* **ACTIVITY**:
State how many lines in the entries below include the string "unfold", and give nothing beyond that number.

Stored items
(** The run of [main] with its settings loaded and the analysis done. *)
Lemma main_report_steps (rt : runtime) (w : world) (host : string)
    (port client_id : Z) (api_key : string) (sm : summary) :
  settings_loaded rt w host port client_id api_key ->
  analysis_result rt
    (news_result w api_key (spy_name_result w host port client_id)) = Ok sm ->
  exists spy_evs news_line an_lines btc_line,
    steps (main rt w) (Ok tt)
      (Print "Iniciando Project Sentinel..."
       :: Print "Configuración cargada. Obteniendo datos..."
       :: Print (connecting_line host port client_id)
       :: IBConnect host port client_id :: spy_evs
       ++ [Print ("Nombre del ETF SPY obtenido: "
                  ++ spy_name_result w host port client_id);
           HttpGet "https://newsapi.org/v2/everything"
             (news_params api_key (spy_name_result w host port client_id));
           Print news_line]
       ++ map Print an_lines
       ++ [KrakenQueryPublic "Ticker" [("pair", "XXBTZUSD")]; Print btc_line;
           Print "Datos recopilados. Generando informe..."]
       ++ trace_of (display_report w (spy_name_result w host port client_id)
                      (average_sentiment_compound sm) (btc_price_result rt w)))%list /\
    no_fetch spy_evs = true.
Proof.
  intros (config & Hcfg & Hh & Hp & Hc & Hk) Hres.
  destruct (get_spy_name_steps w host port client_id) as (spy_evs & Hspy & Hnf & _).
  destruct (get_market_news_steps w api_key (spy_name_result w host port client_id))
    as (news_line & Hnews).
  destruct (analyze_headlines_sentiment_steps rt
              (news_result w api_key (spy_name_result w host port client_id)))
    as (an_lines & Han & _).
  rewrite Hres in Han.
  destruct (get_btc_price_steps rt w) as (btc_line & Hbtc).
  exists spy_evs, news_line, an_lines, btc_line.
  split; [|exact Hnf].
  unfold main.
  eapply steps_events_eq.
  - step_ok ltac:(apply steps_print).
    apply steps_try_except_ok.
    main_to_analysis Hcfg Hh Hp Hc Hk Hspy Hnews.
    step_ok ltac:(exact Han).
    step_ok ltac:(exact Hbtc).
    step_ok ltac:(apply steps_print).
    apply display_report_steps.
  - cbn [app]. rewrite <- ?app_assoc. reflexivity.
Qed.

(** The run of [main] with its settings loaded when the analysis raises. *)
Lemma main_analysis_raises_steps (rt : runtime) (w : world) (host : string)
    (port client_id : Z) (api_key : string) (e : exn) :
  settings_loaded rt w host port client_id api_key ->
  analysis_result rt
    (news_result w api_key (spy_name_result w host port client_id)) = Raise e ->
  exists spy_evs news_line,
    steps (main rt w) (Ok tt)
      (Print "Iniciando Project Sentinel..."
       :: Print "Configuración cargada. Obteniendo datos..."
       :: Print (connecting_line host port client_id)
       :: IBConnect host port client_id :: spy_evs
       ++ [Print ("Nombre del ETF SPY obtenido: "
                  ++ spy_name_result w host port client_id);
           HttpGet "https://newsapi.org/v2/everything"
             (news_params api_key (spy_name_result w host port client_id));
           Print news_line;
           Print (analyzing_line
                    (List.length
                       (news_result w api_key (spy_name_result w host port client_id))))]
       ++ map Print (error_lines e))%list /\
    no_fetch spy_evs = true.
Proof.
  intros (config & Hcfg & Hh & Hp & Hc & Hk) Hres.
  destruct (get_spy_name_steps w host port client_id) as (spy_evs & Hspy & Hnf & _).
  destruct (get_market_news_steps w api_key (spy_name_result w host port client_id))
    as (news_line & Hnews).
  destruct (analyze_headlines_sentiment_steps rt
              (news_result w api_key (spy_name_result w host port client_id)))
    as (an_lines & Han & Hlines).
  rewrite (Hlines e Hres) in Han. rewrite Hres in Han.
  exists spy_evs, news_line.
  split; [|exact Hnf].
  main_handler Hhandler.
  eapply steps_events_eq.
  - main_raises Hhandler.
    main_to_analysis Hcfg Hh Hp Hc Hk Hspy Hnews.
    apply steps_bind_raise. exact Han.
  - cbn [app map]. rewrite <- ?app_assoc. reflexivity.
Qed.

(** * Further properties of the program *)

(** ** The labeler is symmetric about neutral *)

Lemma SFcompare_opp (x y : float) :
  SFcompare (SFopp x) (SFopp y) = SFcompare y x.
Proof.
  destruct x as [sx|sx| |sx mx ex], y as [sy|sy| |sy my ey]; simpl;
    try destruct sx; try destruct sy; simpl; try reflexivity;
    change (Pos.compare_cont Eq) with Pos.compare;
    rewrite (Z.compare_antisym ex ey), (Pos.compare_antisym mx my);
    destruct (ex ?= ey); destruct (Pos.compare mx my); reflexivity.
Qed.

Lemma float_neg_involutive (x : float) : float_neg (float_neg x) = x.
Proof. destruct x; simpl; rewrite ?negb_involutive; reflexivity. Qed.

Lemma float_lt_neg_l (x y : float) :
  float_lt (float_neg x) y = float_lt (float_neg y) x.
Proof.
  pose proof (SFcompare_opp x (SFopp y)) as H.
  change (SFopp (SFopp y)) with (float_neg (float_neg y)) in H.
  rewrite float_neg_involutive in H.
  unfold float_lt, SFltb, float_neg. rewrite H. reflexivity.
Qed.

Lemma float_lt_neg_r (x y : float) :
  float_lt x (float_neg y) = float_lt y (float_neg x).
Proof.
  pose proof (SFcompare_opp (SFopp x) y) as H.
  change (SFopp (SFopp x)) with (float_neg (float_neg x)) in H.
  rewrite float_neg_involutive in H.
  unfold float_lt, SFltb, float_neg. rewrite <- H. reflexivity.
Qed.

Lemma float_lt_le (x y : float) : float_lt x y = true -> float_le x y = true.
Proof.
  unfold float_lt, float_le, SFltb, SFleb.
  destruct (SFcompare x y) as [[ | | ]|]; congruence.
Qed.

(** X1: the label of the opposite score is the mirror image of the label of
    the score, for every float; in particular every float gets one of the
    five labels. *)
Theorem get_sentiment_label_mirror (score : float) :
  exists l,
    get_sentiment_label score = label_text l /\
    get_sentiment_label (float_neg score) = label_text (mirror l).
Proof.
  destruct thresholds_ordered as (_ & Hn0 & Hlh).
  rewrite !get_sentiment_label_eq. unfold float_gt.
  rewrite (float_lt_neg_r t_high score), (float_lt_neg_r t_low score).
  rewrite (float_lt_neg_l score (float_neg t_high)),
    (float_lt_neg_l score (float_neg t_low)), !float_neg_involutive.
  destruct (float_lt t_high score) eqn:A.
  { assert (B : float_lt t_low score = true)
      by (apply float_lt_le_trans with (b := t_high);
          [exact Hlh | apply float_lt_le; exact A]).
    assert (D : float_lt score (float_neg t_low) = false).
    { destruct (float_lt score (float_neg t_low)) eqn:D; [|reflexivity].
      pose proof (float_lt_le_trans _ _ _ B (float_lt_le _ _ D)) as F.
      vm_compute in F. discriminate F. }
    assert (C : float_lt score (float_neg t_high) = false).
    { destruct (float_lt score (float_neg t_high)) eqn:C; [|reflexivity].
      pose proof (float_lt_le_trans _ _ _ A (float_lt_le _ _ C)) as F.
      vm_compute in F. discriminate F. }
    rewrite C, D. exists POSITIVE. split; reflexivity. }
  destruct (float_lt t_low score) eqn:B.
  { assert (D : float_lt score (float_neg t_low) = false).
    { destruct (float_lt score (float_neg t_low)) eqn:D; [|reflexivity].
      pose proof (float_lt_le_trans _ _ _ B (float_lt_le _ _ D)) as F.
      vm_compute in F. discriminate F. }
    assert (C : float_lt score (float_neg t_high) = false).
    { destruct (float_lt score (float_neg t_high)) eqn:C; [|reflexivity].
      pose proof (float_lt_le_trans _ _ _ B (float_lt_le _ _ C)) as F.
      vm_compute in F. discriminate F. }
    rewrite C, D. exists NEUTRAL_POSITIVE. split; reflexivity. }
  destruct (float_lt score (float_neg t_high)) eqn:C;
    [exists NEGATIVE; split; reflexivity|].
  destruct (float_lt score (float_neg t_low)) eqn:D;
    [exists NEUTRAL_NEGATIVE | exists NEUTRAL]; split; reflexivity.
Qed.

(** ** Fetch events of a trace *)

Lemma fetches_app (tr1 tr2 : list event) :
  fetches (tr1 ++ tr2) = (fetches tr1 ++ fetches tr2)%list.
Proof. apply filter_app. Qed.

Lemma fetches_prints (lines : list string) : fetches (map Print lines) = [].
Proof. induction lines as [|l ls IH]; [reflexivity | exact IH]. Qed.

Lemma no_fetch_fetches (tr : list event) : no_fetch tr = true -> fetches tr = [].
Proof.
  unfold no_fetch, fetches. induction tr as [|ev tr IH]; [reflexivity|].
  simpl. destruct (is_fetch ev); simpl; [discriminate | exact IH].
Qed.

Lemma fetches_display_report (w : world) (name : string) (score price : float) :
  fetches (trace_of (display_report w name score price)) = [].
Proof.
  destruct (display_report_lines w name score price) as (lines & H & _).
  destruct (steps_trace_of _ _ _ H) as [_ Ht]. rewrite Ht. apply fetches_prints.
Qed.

* **ANSWER BOX**:
6